**TASK TO COMPLETE:**
Go through the listing below and return each line that includes "SerializePushPromiseFrameWithOnlyPushId".

--*--

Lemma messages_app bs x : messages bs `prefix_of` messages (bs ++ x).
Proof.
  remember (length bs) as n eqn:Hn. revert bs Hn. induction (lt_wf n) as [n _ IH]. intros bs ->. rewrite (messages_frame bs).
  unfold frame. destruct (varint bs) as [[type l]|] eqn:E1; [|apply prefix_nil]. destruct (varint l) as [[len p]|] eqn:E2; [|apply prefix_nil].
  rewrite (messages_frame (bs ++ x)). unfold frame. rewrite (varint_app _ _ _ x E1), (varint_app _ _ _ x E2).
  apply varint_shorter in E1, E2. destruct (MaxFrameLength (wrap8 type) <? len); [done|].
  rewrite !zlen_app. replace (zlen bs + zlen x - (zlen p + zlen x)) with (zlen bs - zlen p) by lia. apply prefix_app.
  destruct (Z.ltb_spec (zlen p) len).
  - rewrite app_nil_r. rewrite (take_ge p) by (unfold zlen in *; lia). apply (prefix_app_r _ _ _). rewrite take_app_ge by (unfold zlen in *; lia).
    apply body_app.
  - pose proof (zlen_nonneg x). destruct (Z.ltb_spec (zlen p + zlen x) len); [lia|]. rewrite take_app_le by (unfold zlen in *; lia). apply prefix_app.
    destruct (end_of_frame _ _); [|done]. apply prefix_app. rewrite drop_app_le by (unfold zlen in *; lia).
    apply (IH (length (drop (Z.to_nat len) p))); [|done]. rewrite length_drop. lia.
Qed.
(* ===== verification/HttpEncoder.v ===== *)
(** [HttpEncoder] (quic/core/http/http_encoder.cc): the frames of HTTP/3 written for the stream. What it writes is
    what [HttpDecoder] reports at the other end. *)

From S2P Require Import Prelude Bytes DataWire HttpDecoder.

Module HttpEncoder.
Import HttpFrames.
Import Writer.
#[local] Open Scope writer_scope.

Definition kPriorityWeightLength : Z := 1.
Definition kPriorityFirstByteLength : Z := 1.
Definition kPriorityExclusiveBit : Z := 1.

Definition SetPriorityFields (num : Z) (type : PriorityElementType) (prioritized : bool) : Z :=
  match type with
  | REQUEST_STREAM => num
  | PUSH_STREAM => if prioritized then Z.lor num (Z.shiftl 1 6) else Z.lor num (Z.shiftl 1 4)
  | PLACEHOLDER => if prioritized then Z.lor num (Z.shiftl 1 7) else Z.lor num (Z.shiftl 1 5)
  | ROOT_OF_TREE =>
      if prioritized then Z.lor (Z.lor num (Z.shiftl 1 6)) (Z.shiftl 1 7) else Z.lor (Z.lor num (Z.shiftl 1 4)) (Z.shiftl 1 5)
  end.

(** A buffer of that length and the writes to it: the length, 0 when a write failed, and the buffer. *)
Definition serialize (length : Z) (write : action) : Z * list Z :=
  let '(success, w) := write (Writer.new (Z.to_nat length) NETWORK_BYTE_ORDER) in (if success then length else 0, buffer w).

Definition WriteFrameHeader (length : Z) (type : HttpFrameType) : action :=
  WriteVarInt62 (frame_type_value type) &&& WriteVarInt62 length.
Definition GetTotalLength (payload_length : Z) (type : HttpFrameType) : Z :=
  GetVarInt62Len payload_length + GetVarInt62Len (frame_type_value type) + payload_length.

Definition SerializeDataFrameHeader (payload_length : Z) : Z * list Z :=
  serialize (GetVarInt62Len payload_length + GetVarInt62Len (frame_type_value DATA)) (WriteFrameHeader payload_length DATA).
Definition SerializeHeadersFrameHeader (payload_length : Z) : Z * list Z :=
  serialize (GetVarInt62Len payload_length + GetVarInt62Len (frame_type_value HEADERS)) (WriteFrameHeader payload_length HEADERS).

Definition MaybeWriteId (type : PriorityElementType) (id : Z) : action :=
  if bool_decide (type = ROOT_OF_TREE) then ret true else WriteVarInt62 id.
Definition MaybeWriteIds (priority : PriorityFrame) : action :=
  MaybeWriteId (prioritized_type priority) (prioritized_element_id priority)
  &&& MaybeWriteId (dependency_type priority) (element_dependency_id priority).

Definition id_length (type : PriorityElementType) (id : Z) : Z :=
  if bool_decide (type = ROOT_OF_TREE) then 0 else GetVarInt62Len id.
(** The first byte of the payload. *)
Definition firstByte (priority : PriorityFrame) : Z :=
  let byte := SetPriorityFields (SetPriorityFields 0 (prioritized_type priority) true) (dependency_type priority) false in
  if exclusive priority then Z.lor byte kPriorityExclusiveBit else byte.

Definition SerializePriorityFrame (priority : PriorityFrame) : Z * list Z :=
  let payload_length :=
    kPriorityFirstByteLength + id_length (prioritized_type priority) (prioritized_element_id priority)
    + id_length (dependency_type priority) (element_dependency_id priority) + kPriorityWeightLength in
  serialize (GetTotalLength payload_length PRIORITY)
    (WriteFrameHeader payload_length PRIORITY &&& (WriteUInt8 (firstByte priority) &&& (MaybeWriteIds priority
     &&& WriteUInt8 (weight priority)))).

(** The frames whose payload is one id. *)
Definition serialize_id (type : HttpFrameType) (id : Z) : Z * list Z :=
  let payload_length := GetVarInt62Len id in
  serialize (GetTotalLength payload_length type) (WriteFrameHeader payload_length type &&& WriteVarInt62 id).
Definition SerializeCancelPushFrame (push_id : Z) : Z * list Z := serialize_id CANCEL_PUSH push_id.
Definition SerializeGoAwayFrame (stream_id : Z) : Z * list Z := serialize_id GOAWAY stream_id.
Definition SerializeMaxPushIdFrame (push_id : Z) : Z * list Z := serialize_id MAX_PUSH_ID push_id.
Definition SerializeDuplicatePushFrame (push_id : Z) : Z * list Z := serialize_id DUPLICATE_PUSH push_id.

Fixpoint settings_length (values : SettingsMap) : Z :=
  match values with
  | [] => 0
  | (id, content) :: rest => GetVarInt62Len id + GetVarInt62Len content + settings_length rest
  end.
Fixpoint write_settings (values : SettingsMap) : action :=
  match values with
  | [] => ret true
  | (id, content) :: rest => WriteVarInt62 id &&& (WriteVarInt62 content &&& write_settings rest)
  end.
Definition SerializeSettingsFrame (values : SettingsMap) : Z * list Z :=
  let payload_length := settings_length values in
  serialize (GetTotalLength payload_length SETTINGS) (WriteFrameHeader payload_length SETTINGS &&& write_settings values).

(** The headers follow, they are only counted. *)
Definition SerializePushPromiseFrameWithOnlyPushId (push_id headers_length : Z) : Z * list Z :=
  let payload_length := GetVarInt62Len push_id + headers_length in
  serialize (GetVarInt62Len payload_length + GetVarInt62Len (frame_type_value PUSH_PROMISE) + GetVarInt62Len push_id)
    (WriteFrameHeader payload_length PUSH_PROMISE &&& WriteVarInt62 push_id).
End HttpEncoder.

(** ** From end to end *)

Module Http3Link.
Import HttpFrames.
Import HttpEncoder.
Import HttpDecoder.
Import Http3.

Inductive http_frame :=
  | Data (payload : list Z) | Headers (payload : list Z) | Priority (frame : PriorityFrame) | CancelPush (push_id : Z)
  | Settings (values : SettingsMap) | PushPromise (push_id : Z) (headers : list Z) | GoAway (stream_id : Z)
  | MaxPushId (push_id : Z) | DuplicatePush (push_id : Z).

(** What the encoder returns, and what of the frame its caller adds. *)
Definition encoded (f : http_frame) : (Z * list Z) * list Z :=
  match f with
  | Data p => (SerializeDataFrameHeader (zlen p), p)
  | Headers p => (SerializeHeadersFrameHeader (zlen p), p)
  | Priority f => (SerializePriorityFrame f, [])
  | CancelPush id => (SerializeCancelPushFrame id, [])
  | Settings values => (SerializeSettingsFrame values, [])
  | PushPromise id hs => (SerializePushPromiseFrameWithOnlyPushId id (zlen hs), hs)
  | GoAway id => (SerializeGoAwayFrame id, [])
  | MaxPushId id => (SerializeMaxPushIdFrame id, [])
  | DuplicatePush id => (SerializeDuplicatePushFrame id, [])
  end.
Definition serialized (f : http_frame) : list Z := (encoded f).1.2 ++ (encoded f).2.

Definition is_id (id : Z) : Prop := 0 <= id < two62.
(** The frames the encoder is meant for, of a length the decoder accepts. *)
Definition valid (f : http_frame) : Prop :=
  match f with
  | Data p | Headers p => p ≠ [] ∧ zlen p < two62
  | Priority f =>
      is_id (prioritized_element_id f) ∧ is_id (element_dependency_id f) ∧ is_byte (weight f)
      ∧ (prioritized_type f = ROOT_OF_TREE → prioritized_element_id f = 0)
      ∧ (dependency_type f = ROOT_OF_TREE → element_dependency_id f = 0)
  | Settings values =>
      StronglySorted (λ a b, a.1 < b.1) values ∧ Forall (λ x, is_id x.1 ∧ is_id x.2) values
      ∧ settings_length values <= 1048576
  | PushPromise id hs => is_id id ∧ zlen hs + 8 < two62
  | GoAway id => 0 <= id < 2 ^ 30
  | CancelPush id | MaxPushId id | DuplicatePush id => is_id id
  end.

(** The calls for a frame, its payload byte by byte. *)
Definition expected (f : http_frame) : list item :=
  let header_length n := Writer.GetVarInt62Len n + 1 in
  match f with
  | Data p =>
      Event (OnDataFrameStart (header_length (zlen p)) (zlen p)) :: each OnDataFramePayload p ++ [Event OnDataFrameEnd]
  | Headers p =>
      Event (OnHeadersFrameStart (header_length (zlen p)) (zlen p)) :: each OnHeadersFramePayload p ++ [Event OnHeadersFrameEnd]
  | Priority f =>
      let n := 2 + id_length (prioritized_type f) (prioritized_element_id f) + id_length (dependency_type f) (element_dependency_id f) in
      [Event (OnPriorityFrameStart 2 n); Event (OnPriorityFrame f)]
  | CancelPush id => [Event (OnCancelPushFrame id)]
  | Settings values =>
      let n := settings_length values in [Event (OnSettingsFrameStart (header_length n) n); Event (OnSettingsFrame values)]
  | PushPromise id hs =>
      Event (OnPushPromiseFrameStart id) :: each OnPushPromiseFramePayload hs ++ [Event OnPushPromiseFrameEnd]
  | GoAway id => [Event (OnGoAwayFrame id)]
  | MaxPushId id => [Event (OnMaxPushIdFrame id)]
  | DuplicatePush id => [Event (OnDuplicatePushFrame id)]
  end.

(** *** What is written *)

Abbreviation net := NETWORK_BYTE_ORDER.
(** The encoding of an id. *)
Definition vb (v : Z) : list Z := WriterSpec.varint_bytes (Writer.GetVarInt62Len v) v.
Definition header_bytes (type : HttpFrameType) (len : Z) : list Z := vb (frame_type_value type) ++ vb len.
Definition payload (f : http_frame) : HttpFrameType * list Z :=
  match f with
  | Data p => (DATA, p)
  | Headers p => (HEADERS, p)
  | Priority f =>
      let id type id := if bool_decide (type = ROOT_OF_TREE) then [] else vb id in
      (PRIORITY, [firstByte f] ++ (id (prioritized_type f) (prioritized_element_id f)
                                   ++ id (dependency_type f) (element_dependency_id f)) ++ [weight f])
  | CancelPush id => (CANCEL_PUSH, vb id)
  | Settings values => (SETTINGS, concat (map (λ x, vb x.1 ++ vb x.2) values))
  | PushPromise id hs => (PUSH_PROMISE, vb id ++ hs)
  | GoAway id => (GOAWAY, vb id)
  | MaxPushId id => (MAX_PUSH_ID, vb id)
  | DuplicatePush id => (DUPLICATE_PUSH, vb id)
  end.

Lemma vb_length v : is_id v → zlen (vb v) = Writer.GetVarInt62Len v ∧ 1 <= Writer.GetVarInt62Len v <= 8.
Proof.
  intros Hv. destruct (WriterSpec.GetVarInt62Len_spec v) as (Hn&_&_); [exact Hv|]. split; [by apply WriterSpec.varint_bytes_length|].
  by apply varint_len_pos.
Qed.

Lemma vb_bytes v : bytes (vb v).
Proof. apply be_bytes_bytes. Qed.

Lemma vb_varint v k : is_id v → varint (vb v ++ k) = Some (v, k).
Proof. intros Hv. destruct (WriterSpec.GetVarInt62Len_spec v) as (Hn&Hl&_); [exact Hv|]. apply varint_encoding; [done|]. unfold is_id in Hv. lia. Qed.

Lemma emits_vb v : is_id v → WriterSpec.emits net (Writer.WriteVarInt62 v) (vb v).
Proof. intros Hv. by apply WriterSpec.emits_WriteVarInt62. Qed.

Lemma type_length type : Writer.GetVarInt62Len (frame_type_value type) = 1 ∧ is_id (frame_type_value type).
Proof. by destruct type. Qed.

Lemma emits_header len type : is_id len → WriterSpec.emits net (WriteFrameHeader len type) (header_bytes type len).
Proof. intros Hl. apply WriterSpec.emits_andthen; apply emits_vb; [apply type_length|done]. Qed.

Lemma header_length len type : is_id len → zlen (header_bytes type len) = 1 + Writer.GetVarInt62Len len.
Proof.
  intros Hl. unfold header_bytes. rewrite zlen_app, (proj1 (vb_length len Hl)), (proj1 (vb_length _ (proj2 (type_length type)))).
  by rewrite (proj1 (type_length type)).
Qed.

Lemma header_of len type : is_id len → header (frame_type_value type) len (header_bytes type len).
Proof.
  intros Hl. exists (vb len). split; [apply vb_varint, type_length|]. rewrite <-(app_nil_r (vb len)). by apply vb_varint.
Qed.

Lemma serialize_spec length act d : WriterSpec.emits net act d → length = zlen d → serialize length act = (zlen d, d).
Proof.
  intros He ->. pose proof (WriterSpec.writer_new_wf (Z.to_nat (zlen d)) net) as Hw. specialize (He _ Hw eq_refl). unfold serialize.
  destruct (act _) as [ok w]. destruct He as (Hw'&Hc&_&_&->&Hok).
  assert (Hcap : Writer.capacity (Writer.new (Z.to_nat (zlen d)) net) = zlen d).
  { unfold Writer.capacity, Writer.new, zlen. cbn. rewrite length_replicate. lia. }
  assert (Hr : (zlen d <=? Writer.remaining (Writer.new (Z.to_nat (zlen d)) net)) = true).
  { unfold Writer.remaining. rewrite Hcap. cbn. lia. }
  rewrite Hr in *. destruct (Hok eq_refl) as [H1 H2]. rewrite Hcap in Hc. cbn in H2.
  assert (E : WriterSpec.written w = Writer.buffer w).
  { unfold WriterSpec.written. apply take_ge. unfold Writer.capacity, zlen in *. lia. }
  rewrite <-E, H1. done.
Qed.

--*--

**OUTPUT OF THE EXERCISE:**
Definition SerializePushPromiseFrameWithOnlyPushId (push_id headers_length : Z) : Z * list Z :=
  | PushPromise id hs => (SerializePushPromiseFrameWithOnlyPushId id (zlen hs), hs)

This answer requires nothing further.